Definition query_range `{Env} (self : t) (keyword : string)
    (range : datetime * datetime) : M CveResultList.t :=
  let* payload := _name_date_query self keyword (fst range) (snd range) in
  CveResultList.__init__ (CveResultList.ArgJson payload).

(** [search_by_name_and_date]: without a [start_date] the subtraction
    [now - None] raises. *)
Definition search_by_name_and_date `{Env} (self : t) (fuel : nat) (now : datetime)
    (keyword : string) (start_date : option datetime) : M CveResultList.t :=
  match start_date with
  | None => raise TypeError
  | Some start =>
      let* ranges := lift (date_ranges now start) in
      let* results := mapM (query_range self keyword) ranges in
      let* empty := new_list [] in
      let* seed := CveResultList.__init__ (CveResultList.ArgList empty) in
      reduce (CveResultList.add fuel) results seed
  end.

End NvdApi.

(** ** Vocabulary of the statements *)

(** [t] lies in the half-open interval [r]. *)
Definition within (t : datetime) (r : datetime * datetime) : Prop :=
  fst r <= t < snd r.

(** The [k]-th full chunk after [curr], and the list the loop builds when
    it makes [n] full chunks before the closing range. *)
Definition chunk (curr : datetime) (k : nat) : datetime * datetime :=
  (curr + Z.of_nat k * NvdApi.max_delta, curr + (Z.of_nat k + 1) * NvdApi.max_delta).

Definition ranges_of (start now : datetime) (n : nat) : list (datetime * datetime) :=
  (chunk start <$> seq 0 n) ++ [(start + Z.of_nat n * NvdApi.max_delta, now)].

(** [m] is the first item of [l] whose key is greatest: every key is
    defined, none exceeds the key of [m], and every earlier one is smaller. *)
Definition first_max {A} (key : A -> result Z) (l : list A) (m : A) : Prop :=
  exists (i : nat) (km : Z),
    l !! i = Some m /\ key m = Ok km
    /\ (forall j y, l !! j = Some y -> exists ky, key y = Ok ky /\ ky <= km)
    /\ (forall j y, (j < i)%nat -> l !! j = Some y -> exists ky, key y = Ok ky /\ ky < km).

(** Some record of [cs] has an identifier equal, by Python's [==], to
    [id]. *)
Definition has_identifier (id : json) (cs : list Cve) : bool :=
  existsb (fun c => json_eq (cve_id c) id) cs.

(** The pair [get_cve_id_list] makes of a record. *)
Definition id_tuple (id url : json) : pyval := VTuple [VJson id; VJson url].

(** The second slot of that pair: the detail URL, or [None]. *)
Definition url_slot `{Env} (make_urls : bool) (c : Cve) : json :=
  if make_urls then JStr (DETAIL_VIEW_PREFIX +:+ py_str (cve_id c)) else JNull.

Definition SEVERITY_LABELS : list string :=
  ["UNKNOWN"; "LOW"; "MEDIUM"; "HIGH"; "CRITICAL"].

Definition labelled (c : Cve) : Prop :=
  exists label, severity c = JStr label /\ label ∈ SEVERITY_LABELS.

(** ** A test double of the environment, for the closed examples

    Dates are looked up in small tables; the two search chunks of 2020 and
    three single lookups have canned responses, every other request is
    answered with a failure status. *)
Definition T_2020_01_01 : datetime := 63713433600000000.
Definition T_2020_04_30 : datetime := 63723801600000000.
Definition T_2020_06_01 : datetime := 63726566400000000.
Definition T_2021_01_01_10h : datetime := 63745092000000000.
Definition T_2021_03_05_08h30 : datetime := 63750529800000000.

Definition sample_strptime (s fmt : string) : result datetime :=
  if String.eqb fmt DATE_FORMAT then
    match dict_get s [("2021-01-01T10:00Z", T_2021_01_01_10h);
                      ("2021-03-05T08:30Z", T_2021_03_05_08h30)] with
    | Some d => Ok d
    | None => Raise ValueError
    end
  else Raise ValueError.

* * *

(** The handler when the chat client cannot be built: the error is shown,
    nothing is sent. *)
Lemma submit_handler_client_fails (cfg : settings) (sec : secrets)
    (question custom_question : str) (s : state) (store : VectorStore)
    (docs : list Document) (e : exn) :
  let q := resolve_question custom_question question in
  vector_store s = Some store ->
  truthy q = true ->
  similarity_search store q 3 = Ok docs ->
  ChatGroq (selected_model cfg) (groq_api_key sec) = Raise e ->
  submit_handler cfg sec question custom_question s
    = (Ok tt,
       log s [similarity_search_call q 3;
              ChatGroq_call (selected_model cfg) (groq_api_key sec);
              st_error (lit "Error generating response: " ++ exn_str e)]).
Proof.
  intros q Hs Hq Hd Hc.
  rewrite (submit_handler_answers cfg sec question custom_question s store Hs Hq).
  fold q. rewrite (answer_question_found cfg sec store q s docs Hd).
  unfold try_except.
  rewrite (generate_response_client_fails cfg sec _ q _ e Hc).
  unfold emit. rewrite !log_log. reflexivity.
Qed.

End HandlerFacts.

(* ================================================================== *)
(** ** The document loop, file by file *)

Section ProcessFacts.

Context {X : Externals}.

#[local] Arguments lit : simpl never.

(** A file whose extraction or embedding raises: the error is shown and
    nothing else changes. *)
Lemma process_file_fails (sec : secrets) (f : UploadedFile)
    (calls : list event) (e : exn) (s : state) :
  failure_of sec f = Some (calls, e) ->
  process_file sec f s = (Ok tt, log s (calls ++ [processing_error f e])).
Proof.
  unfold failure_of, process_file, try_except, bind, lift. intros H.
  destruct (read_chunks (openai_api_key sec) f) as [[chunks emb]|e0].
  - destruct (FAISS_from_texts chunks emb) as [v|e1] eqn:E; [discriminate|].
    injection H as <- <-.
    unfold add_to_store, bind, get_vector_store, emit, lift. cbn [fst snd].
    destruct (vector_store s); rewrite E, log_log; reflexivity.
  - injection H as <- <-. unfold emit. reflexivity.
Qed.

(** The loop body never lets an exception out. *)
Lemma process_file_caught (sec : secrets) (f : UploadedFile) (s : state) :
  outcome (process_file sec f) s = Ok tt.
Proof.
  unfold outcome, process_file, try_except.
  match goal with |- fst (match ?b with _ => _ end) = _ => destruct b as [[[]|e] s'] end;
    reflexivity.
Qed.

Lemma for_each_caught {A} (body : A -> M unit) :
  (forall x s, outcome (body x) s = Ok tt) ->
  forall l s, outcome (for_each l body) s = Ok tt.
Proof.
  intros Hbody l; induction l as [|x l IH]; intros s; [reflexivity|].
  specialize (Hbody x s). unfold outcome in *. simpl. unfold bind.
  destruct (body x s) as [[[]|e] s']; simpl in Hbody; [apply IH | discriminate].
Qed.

==

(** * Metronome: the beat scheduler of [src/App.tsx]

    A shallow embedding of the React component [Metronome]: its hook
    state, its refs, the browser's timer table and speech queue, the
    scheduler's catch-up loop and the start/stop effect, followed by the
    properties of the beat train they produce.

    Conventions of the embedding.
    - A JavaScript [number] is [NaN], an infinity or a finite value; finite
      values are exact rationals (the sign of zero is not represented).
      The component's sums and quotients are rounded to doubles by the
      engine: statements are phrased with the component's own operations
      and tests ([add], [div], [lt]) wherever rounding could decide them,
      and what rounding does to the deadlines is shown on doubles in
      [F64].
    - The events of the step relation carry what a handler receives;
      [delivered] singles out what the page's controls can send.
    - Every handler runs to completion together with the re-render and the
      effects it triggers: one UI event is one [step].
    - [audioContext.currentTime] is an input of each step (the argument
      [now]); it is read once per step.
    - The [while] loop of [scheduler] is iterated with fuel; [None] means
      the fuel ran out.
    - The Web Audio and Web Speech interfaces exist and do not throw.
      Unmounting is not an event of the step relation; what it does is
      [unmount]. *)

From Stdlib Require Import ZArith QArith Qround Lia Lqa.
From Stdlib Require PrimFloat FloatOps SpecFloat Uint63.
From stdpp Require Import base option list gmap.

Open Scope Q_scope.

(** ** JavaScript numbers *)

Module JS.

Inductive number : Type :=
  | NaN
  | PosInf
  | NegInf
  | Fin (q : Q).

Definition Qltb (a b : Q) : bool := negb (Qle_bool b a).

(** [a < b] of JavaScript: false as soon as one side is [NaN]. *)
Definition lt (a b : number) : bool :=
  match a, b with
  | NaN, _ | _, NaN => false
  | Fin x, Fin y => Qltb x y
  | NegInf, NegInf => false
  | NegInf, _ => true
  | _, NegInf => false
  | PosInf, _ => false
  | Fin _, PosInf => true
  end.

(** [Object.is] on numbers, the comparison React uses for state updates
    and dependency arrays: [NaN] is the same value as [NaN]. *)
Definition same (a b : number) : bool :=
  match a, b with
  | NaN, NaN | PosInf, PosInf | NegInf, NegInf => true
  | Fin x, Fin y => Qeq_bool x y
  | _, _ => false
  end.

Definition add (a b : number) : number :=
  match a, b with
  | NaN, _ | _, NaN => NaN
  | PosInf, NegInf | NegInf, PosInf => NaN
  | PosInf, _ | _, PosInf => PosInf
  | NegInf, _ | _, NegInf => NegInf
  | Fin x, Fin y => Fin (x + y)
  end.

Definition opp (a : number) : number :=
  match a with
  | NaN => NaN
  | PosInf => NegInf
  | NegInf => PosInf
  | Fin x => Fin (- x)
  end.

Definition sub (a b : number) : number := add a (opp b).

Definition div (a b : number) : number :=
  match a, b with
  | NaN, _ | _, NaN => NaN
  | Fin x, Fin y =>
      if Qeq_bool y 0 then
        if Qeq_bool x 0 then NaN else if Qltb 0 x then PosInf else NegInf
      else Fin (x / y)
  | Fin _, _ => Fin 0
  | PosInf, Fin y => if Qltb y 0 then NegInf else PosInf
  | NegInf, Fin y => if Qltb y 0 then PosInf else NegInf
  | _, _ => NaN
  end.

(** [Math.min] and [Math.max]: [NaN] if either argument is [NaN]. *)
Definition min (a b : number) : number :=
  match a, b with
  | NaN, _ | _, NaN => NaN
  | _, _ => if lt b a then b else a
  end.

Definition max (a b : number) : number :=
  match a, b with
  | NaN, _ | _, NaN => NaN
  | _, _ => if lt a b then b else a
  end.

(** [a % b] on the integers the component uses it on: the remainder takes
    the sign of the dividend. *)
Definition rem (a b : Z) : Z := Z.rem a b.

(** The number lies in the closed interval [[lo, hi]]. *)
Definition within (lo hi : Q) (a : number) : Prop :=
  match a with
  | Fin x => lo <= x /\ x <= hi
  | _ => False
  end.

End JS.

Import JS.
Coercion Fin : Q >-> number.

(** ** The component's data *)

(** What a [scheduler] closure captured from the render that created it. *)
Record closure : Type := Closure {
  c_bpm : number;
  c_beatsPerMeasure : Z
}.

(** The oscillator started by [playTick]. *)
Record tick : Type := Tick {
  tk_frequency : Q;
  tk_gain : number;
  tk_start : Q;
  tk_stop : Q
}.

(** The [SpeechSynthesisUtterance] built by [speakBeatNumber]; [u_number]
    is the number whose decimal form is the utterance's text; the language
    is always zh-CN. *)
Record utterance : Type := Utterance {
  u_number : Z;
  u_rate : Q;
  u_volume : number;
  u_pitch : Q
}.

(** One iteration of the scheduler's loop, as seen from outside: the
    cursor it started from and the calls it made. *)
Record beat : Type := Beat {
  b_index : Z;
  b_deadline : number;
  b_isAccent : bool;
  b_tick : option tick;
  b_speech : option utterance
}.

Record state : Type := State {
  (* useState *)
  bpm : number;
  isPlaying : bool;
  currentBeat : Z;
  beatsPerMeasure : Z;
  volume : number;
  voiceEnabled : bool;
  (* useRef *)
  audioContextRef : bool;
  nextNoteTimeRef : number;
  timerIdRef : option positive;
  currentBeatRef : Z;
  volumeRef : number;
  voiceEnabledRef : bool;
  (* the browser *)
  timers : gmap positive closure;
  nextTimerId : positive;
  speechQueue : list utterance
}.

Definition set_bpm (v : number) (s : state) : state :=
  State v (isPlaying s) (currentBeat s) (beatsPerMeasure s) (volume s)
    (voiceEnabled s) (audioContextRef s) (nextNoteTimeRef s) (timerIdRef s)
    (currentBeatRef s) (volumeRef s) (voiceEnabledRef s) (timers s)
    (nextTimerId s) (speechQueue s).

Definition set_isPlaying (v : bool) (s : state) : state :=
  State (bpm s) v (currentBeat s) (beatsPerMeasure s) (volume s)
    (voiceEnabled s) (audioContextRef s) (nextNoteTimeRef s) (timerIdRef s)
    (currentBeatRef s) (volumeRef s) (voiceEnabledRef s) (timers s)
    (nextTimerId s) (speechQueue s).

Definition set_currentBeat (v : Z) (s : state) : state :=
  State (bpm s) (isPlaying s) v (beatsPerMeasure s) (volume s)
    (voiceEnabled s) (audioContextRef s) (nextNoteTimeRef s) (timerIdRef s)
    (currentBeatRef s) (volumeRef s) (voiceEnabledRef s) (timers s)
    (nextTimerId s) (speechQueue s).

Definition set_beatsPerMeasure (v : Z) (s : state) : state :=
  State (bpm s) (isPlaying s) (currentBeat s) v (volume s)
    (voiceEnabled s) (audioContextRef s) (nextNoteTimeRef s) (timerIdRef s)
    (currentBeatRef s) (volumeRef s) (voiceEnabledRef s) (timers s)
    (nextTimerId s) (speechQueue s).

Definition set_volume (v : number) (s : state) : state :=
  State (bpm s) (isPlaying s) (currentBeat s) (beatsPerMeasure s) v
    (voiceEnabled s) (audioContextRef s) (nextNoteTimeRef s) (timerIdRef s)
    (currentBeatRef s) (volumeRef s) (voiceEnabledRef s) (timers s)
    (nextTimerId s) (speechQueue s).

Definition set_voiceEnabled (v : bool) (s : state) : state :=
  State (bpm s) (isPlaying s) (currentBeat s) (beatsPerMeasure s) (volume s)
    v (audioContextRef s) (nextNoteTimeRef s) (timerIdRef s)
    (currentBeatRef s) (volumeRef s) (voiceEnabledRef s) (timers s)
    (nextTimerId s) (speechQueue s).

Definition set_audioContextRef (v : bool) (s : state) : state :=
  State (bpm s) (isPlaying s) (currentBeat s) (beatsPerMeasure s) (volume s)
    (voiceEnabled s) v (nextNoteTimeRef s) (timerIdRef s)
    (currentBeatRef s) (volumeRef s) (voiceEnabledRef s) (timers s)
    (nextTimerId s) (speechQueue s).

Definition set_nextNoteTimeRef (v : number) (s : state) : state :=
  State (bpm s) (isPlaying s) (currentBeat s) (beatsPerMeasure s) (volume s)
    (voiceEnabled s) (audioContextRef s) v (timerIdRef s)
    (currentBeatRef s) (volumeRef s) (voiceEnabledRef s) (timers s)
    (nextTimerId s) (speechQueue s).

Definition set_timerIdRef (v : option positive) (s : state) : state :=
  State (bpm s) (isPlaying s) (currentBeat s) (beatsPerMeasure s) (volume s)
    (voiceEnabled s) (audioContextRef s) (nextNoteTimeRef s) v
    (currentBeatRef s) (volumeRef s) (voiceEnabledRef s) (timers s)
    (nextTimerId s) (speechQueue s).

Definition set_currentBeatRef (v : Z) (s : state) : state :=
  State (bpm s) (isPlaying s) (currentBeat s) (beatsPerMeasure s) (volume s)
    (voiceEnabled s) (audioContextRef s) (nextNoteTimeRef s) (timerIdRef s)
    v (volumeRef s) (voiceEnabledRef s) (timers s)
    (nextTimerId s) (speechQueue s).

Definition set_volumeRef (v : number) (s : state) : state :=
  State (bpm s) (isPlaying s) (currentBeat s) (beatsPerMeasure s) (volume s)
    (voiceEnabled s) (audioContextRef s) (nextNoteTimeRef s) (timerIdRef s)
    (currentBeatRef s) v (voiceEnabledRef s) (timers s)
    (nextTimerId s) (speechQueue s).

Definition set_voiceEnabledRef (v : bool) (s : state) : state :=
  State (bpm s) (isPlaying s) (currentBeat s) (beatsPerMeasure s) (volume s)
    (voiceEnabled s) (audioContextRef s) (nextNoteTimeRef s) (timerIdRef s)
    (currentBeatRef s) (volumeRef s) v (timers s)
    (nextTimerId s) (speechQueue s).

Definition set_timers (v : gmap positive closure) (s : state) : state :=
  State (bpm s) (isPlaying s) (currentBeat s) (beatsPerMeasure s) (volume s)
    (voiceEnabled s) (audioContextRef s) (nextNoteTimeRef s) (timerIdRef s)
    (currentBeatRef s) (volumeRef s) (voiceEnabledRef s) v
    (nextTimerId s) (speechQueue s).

● INSTRUCTIONS TO FOLLOW
In the records above, find each line with the string "option" and list it.

● RESPONSE AREA
    (keyword : string) (start_date : option datetime) : M CveResultList.t :=
From stdpp Require Import base option list gmap.
  b_tick : option tick;
  b_speech : option utterance
  timerIdRef : option positive;
Definition set_timerIdRef (v : option positive) (s : state) : state :=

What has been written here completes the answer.